Content starts

Fixpoint fail_times (b : FlushBatch) (fs : list failure) (q : EventQueue) :
    list (option FlushBatch) * EventQueue :=
  match fs with
  | [] => ([], q)
  | f :: fs' =>
      let '(r, q) := fail_once b f q in
      let '(rs, q) := fail_times b fs' q in (r :: rs, q)
  end.

Lemma fail_once_retry b f q n :
  failure_ok f → default 0%Z (retry_counts q !! fb_channel_id b) = n → (0 ≤ n < MAX_RETRIES)%Z →
  (fail_once b f q).1 = None ∧
  retry_counts (fail_once b f q).2 !! fb_channel_id b = Some (n + 1)%Z.
Proof.
  intros [Hn Ht] Hc Hlt. unfold fail_once, requeue. rewrite Hc.
  destruct (Z.gtb_spec (n + 1) MAX_RETRIES) as [|_]; [lia|]. simpl. split; [done|].
  unfold mark_complete. simpl. rewrite lookup_insert_eq.
  destruct (Z.gtb_spec (f_at f + retry_delay (n + 1) (f_nanos f)) (f_done f)) as [_|Hle]; simpl;
    [by rewrite lookup_insert_eq|].
  pose proof (retry_delay_pos (n + 1) (f_nanos f)). lia.
Qed.

Lemma fail_times_retry b fs q n :
  Forall failure_ok fs → default 0%Z (retry_counts q !! fb_channel_id b) = n → (0 ≤ n)%Z →
  (n + Z.of_nat (length fs) ≤ MAX_RETRIES)%Z →
  (fail_times b fs q).1 = replicate (length fs) None ∧
  default 0%Z (retry_counts (fail_times b fs q).2 !! fb_channel_id b) = (n + Z.of_nat (length fs))%Z.
Proof.
  intros Hok. revert q n. induction Hok as [|f fs Hf _ IH]; intros q n Hc H0 Hlen; simpl in *.
  { split; [done|]. lia. }
  destruct (fail_once_retry b f q n Hf Hc ltac:(lia)) as [E1 E2].
  destruct (fail_once b f q) as [r q1]. simpl in *. subst r.
  destruct (IH q1 (n + 1)%Z) as [E3 E4]; [by rewrite E2|lia|lia|].
  destruct (fail_times b fs q1) as [rs q2]. simpl in *. subst rs. split; [done|]. lia.
Qed.
Lemma exchange_offer :
  ev_pubkey (se_event eo) = public_key tk →
  carries src0 eo (Offer (hex_encode (derive_session_id secret)) 1) →
  call (handle_offer (time 2) eo) src0 = Ok (format_sas sas.1, src1).
Proof.
  intros Po Co. apply (step_call _ OSas (time 2) _ (PHandleOffer eo)); [done|].
  replace src1 with (accept eo Confirming
    (set_sas sas.1 sas.2 (set_peer (ev_pubkey (se_event eo)) src0))) by (by rewrite Po).
  apply (ok_offer (time 2) src0 eo (hex_encode (derive_session_id secret)) k); try done.
  - apply T0. lia.
  - apply matches_hex, hkdf32_length.
  - by rewrite Po.
Qed.

Lemma exchange_confirm :
  build_with sk (Some (public_key tk)) (env 1) (SasConfirm (hex_encode h)) = Ok ec →
  call (confirm_sas (time 3) (env 1)) src1 = Ok (ec, set_state Transferring src1).
Proof.
  intros Bc. apply (step_call _ OEvent (time 3) _ (PConfirmSas (env 1))); [done|].
  apply (ok_confirm_sas _ _ _ _ (public_key tk) sas.2); try done. apply T0. lia.
Qed.

Lemma exchange_sas_confirm :
  ev_pubkey (se_event ec) = public_key sk → carries tgt0 ec (SasConfirm (hex_encode h)) →
  call (handle_sas_confirm (time 4) ec) tgt0 = Ok (format_sas sas.1, tgt1).
Proof.
  intros Pc Cc. apply (step_call _ OSas (time 4) _ (PHandleSasConfirm ec)); [done|].
  apply (ok_sas_confirm _ _ _ (hex_encode h) (public_key sk) sas.2 sas.1); try done.
  - apply T1. lia.
  - by eapply from_peer_eq.
  - apply matches_hex, hkdf32_length.
Qed.

Lemma exchange_target_confirms : call (confirm_target_sas (time 5)) tgt1 = Ok (tt, tgt2).
Proof.
  apply (step_call _ (λ _, OUnit) (time 5) _ PConfirmTargetSas); [done|].
  apply ok_confirm_target; try done. apply T1. lia.
Qed.

Lemma exchange_send :
  build_with sk (Some (public_key tk)) (env 2) (Payload ty p) = Ok ep →
  call (send_payload (time 6) (env 2) ty p) (set_state Transferring src1) = Ok (ep, src3).
Proof.
  intros Bp. apply (step_call _ OEvent (time 6) _ (PSendPayload (env 2) ty p)); [done|].
  apply ok_send_payload; try done. apply T0. lia.
Qed.

Lemma exchange_receive :
  ev_pubkey (se_event ep) = public_key sk → carries tgt2 ep (Payload ty p) →
  call (handle_payload (time 7) ep) tgt2 = Ok ((ty, p), tgt3).
Proof.
  intros Pp Cp.
  apply (step_call _ (λ tp, OPayload tp.1 tp.2) (time 7) _ (PHandlePayload ep)); [done|].
  apply ok_payload; try done; [apply T1; lia|by eapply from_peer_eq].
Qed.

Lemma exchange_complete :
  build_with tk (Some (public_key sk)) (env 3) (Complete true) = Ok ee →
  call (send_complete (time 8) (env 3)) tgt3 = Ok (ee, set_state Completed tgt3).
Proof.
  intros Be. apply (step_call _ OEvent (time 8) _ (PSendComplete (env 3))); [done|].
  apply ok_send_complete; try done. apply T1. lia.
Qed.

Lemma exchange_finish :
  ev_pubkey (se_event ee) = public_key tk → carries src3 ee (Complete true) →
  call (handle_complete (time 9) ee) src3 = Ok (tt, accept ee Completed src3).
Proof.
  intros Pe Ce. apply (step_call _ (λ _, OUnit) (time 9) _ (PHandleComplete ee)); [done|].
  apply ok_complete; try done; [apply T0; lia|by eapply from_peer_eq].
Qed.
End exchange.

(** two devices that follow the protocol within the timeout complete it: both
    display the same code, the target receives exactly the payload the source
    sent, and both sessions end in [Completed]. *)
Theorem honest_pairing_completes sk tk secret relay (time : nat → Z) env ty p :
  (∀ i, i ≤ 9 → (time i - time 0%nat ≤ DEFAULT_TIMEOUT)%Z) →
  (∀ i, i ≤ 9 → (time i - time 1%nat ≤ DEFAULT_TIMEOUT)%Z) →
  fits (Offer (hex_encode (derive_session_id secret)) 1) →
  (∀ h, length h = 32 → fits (SasConfirm (hex_encode h))) →
  fits (Payload ty p) → fits (Complete true) →
  ∃ sas, honest_run sk tk secret relay time env ty p = Ok (sas, sas, (ty, p), Completed, Completed).
Proof.
  intros T0 T1 Fo Fs Fp Fc. destruct (ecdh_agree sk tk) as (k & Ek & Ek').
  set (qr := mkQr (public_key sk) secret [relay] 1). set (sas := derive_sas k secret).
  set (h := own_transcript (target_session (time 1) tk qr sas) (public_key sk) sas.2).
  destruct (build_honest tk sk (env 0) _ Fo) as (eo & Bo & Po & Co).
  destruct (build_honest sk tk (env 1) _ (Fs h (hkdf32_length _ _ _))) as (ec & Bc & Pc & Cc).
  destruct (build_honest sk tk (env 2) _ Fp) as (ep & Bp & Pp & Cp).
  destruct (build_honest tk sk (env 3) _ Fc) as (ee & Be & Pe & Ce).
  pose proof (build_distinct_ids _ _ _ _ _ _ _ _ Bp Bc ltac:(done)).
  pose proof (build_distinct_ids _ _ _ _ _ _ _ _ Be Bo ltac:(done)).
  exists (format_sas sas.1). unfold honest_run, new_source. cbv beta iota zeta. fold qr.
  rewrite (new_target_ok _ _ _ qr k eo) by done. cbn [qr qr_session_secret]. subst qr.
  rewrite (exchange_offer sk tk secret relay time k) by (done || (apply Co; [done|set_solver])).
  rewrite (exchange_confirm sk tk secret relay time k env eo ec) by done.
  rewrite (exchange_sas_confirm sk tk secret relay time k ec) by (done || (apply Cc; [done|set_solver])).
  rewrite (exchange_target_confirms sk tk secret relay time k ec) by done.
  rewrite (exchange_send sk tk secret relay time k ty p env eo ep) by done.
  rewrite (exchange_receive sk tk secret relay time k ty p ec ep)
    by (done || (apply Cp; [done|simpl; set_solver])).
  rewrite (exchange_complete sk tk secret relay time k env ec ep ee) by done.
  rewrite (exchange_finish sk tk secret relay time k eo ee)
    by (done || (apply Ce; [done|simpl; set_solver])).
  done.
Qed.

Content ends

Once the line with "intros Pe Ce." is found in the records above, print exactly that line and every line after it through the line with "sent, and both".

WRITTEN SOLUTION
  intros Pe Ce. apply (step_call _ (λ _, OUnit) (time 9) _ (PHandleComplete ee)); [done|].
  apply ok_complete; try done; [apply T0; lia|by eapply from_peer_eq].
Qed.
End exchange.

(** two devices that follow the protocol within the timeout complete it: both
    display the same code, the target receives exactly the payload the source
    sent, and both sessions end in [Completed]. *)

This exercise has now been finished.